Using the data that follows, return exactly the lines from the one that contains "(* ===== verification/CoinFlip.v ===== *)" through the one that contains "From S2P Require Import Prelude RustNum RustStr RustFloat", ends included.

Dataset entries:
☆ ☆ ☆ ☆ ☆

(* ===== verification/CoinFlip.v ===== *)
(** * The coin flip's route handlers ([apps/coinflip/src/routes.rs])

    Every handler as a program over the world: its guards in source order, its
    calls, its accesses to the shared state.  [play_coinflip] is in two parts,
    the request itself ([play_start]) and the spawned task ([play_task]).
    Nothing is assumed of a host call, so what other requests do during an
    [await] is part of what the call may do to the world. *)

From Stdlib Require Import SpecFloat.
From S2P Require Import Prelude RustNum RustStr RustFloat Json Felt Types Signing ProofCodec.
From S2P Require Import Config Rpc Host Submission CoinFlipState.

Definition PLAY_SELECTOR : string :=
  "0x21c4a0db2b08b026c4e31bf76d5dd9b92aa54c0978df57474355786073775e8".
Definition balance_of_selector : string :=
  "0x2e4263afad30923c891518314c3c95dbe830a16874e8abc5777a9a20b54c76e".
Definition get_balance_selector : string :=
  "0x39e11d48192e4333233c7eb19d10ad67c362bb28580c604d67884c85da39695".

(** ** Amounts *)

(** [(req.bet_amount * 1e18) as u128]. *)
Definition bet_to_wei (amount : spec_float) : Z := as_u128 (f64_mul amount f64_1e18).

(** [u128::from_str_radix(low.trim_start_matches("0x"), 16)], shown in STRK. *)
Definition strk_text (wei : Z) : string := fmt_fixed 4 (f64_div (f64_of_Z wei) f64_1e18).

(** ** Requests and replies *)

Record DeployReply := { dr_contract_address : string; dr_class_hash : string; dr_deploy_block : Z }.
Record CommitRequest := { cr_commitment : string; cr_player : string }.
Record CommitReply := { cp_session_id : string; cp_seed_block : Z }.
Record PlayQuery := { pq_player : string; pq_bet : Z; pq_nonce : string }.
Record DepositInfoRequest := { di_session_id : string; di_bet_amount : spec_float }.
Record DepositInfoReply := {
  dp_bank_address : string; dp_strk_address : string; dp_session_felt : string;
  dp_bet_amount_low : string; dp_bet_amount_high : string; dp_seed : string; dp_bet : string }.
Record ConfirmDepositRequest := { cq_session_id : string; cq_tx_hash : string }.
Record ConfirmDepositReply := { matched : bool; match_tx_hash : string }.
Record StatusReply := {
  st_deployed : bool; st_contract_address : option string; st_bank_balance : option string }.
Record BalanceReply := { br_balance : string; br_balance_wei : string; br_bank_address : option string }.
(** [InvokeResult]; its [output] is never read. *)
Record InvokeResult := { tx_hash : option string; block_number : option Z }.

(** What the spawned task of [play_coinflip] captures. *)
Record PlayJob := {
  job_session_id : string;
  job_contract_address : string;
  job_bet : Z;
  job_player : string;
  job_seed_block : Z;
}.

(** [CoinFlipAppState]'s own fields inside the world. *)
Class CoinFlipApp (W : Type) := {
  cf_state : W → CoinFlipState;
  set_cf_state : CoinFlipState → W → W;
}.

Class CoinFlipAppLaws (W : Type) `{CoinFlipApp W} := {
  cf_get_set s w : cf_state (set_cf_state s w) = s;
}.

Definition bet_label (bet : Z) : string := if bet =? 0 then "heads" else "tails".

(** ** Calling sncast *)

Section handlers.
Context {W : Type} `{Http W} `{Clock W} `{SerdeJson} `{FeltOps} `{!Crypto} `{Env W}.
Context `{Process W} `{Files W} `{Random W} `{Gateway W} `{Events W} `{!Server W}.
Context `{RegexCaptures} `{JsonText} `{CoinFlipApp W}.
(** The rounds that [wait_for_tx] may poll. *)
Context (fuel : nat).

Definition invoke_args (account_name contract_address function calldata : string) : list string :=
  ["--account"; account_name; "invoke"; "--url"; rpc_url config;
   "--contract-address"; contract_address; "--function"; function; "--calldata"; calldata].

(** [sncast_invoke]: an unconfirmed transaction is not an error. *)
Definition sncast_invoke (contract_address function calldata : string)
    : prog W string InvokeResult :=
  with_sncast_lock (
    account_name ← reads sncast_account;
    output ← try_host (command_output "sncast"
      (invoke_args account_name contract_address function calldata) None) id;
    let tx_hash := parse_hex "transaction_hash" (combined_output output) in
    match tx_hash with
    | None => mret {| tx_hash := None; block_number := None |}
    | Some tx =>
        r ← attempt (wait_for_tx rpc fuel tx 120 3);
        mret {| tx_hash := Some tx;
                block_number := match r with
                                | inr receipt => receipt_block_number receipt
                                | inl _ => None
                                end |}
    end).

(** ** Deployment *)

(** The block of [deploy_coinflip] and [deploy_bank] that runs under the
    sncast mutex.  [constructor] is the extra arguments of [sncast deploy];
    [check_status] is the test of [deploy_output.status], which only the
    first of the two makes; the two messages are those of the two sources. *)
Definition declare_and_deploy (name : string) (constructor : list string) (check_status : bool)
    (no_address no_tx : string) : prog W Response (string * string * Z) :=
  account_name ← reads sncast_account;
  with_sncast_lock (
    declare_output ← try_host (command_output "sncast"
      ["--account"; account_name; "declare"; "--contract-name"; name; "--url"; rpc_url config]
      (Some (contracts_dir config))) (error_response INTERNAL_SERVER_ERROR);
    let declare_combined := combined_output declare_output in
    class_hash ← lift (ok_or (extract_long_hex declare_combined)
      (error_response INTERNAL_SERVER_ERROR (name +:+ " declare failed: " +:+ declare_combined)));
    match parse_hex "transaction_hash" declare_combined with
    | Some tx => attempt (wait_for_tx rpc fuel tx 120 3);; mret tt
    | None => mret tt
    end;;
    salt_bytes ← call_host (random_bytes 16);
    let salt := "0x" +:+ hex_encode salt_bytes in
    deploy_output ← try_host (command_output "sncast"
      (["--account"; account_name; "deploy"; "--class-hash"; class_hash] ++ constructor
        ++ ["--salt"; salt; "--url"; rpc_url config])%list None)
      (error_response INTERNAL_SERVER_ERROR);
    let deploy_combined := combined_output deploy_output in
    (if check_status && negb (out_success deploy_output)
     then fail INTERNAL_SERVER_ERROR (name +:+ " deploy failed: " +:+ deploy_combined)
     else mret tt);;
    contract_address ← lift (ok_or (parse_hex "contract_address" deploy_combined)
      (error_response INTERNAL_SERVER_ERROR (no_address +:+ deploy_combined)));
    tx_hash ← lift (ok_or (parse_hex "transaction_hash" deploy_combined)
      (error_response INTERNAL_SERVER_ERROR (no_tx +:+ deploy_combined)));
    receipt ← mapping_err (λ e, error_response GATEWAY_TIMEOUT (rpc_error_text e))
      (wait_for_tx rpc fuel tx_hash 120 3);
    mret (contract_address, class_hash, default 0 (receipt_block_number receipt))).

☆ ☆ ☆ ☆ ☆

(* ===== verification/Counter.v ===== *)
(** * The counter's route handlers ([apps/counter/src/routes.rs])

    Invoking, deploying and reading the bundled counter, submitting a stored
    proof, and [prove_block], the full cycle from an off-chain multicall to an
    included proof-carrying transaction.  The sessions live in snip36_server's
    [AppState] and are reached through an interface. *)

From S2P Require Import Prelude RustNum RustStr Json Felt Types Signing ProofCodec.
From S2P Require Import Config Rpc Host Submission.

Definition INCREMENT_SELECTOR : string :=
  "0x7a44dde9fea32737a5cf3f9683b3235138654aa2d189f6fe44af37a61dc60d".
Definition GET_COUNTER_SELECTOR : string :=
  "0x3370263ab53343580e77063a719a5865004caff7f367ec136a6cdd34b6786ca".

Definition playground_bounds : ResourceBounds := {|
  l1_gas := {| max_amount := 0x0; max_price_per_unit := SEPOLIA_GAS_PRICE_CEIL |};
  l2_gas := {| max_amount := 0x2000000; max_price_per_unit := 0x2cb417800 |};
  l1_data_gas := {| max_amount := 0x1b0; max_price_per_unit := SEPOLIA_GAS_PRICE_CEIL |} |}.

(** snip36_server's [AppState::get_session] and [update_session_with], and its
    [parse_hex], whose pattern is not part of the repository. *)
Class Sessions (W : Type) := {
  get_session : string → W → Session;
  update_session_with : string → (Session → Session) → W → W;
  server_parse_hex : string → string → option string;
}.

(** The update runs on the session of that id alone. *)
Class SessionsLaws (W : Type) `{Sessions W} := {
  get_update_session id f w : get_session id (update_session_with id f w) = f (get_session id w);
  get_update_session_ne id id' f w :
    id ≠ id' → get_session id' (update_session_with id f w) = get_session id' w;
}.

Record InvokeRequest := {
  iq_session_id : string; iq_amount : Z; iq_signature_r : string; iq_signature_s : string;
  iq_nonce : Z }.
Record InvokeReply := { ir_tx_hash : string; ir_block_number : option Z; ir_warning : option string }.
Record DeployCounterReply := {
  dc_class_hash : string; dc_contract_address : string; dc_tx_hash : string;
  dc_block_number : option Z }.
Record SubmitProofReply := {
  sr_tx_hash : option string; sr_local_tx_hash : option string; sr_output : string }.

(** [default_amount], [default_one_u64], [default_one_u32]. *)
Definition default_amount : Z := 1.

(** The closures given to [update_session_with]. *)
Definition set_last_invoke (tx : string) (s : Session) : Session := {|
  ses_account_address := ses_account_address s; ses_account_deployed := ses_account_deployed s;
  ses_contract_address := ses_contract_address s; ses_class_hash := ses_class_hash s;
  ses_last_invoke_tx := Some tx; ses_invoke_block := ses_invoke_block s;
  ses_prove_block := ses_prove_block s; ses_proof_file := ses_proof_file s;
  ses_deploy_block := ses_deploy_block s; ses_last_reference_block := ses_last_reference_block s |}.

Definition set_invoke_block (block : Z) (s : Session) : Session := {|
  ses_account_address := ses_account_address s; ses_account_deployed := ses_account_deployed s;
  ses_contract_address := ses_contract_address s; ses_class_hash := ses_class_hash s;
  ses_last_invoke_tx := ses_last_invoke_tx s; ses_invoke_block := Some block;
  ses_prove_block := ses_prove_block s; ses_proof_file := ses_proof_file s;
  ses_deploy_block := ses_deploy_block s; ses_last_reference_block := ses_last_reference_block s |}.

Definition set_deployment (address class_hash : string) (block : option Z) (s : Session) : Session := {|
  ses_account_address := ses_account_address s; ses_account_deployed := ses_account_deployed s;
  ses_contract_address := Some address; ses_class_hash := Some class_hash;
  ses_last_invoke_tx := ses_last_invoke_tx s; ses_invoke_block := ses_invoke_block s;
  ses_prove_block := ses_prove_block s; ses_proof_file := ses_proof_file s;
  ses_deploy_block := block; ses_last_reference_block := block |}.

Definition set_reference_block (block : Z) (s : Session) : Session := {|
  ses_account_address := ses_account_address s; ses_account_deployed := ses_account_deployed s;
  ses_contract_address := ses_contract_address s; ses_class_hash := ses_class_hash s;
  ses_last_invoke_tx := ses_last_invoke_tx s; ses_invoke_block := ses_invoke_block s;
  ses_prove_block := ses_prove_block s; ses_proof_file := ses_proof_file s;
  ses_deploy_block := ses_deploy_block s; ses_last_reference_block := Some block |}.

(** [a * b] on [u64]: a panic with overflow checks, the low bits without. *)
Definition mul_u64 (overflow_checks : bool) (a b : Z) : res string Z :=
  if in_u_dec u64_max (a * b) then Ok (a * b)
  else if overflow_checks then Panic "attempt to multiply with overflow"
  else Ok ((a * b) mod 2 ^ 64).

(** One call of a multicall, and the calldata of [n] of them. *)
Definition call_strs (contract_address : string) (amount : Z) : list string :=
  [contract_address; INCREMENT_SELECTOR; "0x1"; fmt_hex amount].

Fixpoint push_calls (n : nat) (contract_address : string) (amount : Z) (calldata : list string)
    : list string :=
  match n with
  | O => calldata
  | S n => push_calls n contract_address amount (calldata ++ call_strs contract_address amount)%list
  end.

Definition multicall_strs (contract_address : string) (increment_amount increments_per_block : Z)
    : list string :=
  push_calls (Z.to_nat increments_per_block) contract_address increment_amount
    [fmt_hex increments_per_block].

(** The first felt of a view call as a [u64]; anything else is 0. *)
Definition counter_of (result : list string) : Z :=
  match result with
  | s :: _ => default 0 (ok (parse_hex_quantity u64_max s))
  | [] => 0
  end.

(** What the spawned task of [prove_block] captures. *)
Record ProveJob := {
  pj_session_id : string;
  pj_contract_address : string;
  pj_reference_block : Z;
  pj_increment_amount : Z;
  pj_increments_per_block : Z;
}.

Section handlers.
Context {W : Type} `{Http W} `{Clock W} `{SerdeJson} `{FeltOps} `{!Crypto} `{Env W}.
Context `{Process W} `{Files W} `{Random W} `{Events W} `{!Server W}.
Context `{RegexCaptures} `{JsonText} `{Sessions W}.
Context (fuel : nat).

☆ ☆ ☆ ☆ ☆

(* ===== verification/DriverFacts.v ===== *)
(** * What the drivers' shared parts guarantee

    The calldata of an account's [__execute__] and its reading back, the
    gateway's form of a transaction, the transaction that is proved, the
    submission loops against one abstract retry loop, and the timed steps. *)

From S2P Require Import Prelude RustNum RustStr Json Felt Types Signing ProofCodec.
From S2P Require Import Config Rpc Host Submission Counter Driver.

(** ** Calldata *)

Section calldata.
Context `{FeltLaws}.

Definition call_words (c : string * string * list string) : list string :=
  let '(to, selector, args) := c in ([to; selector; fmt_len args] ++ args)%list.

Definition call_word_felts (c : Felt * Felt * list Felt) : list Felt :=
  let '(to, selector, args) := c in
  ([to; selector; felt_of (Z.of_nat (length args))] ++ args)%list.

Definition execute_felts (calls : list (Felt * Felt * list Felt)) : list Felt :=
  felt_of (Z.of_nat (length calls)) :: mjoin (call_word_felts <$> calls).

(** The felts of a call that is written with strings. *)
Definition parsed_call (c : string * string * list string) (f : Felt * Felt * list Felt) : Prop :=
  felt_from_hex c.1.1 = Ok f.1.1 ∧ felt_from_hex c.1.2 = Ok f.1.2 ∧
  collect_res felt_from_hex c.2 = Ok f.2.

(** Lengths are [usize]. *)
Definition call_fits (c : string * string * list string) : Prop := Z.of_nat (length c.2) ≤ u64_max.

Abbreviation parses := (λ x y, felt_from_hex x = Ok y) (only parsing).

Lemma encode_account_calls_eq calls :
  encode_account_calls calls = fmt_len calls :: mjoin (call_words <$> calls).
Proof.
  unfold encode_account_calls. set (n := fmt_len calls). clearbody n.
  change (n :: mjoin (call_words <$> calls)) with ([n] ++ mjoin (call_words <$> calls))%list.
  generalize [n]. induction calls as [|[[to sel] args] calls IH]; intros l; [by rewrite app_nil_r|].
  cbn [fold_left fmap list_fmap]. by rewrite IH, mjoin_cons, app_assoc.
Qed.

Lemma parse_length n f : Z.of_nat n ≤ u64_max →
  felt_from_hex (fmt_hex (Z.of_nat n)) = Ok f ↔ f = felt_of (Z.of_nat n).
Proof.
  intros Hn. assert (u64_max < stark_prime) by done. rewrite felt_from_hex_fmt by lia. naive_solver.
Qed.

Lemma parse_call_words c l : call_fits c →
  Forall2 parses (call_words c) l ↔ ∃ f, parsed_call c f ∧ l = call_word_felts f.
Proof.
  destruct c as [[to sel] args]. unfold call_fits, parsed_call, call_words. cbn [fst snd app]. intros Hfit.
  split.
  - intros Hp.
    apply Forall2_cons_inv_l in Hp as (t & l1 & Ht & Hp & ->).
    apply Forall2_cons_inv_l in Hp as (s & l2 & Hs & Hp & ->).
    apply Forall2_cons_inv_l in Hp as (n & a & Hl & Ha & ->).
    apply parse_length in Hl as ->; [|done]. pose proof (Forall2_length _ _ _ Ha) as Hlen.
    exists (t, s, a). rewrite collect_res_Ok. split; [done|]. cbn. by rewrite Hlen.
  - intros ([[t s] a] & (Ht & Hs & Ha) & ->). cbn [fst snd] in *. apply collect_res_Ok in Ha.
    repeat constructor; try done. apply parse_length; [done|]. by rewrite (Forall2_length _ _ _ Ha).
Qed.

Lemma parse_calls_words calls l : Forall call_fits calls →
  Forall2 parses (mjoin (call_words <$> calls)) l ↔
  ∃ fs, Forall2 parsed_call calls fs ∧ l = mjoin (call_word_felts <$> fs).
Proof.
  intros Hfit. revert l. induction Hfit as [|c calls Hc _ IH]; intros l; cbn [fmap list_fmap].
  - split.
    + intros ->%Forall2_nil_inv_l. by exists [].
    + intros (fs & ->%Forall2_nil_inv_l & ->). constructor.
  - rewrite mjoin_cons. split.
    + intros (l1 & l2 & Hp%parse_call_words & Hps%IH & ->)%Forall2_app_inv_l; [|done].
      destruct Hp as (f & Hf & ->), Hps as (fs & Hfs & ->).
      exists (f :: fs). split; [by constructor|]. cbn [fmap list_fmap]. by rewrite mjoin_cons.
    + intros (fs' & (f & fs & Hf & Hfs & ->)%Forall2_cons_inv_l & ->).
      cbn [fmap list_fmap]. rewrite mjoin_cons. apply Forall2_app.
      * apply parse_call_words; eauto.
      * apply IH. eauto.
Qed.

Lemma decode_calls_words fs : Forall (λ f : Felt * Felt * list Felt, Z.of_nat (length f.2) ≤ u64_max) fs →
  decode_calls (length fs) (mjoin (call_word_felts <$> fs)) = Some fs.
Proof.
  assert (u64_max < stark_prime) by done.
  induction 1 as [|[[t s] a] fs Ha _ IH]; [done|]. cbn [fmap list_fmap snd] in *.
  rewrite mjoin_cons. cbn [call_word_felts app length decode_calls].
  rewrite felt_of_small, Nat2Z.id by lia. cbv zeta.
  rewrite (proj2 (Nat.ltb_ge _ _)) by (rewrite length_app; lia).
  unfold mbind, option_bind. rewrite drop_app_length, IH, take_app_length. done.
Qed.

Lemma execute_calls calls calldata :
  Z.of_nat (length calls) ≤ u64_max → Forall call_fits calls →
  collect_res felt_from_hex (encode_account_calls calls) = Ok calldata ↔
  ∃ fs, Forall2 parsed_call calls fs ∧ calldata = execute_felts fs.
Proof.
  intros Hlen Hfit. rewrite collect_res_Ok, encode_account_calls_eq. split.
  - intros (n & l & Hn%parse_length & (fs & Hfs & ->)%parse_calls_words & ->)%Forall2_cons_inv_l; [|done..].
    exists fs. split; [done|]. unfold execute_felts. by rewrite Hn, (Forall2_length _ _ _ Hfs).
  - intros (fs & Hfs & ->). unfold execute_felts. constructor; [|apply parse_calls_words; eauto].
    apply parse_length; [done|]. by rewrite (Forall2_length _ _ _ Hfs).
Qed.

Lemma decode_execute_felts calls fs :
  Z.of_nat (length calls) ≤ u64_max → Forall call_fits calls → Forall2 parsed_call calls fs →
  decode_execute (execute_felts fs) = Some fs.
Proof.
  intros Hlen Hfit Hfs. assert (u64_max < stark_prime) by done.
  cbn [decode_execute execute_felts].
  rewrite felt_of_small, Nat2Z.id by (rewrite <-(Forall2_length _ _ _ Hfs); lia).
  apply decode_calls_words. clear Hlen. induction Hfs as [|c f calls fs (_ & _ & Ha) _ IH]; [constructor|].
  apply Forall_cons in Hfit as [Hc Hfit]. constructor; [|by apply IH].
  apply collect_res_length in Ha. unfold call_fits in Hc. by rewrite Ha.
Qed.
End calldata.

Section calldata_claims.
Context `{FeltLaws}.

☆ ☆ ☆ ☆ ☆

» **Solution below**:
(* ===== verification/CoinFlip.v ===== *)
(** * The coin flip's route handlers ([apps/coinflip/src/routes.rs])

    Every handler as a program over the world: its guards in source order, its
    calls, its accesses to the shared state.  [play_coinflip] is in two parts,
    the request itself ([play_start]) and the spawned task ([play_task]).
    Nothing is assumed of a host call, so what other requests do during an
    [await] is part of what the call may do to the world. *)

From Stdlib Require Import SpecFloat.
From S2P Require Import Prelude RustNum RustStr RustFloat Json Felt Types Signing ProofCodec.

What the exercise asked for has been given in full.